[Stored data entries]
━━━━

Lemma find_field_signature s s' n :
  signature s = signature s' → f_type <$> find_field s n = f_type <$> find_field s' n.
Proof.
  intros E. unfold find_field. rewrite (resolve_names s s' n) by by apply signature_names.
  destruct (resolve_field_index s' n) as [i| |]; simpl; try done.
  apply (f_equal (lookup i)) in E. unfold signature in E. rewrite !list_lookup_fmap in E.
  destruct (s !! i), (s' !! i); simplify_eq/=; congruence.
Qed.

Lemma data_type_signature s s' e : signature s = signature s' → data_type e s = data_type e s'.
Proof.
  intros E. induction e as [n|v|l IHl op r IHr|e IH negated|e IH t|e IH alias|f e IH d|]; try done.
  - cbn [data_type]. by apply find_field_signature.
  - cbn [data_type]. by rewrite IHl, IHr.
  - cbn [data_type]. by destruct e.
  - cbn [data_type]. by destruct f; rewrite ?IH.
Qed.

(** ** Narrowed schemas *)

Definition dotted (f : Field) : bool := contains_char "." (f_name f).
Definition short_name (f : Field) : string := unqualified (f_name f).

(** The schema of a table: short names are distinct, and either every field is
    qualified (as [qualify_schema] makes them) or none is. *)
Definition uniform_schema (s : Schema) : Prop :=
  NoDup (short_name <$> s) ∧ ∃ d, Forall (λ f, dotted f = d) s.

Lemma uniform_unique s i j f g :
  uniform_schema s → s !! i = Some f → s !! j = Some g → short_name f = short_name g → i = j.
Proof.
  intros [Hnd _] Hf Hg E. eapply NoDup_lookup; [exact Hnd|rewrite list_lookup_fmap, Hf; done|].
  rewrite list_lookup_fmap, Hg. simpl. by rewrite E.
Qed.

━━━━

Please restate each record exactly as it reads.

Lemma find_field_signature s s' n :
  signature s = signature s' → f_type <$> find_field s n = f_type <$> find_field s' n.
Proof.
  intros E. unfold find_field. rewrite (resolve_names s s' n) by by apply signature_names.
  destruct (resolve_field_index s' n) as [i| |]; simpl; try done.
  apply (f_equal (lookup i)) in E. unfold signature in E. rewrite !list_lookup_fmap in E.
  destruct (s !! i), (s' !! i); simplify_eq/=; congruence.
Qed.

Lemma data_type_signature s s' e : signature s = signature s' → data_type e s = data_type e s'.
Proof.
  intros E. induction e as [n|v|l IHl op r IHr|e IH negated|e IH t|e IH alias|f e IH d|]; try done.
  - cbn [data_type]. by apply find_field_signature.
  - cbn [data_type]. by rewrite IHl, IHr.
  - cbn [data_type]. by destruct e.
  - cbn [data_type]. by destruct f; rewrite ?IH.
Qed.

(** ** Narrowed schemas *)

Definition dotted (f : Field) : bool := contains_char "." (f_name f).
Definition short_name (f : Field) : string := unqualified (f_name f).

(** The schema of a table: short names are distinct, and either every field is
    qualified (as [qualify_schema] makes them) or none is. *)
Definition uniform_schema (s : Schema) : Prop :=
  NoDup (short_name <$> s) ∧ ∃ d, Forall (λ f, dotted f = d) s.

Lemma uniform_unique s i j f g :
  uniform_schema s → s !! i = Some f → s !! j = Some g → short_name f = short_name g → i = j.
Proof.
  intros [Hnd _] Hf Hg E. eapply NoDup_lookup; [exact Hnd|rewrite list_lookup_fmap, Hf; done|].
  rewrite list_lookup_fmap, Hg. simpl. by rewrite E.
Qed.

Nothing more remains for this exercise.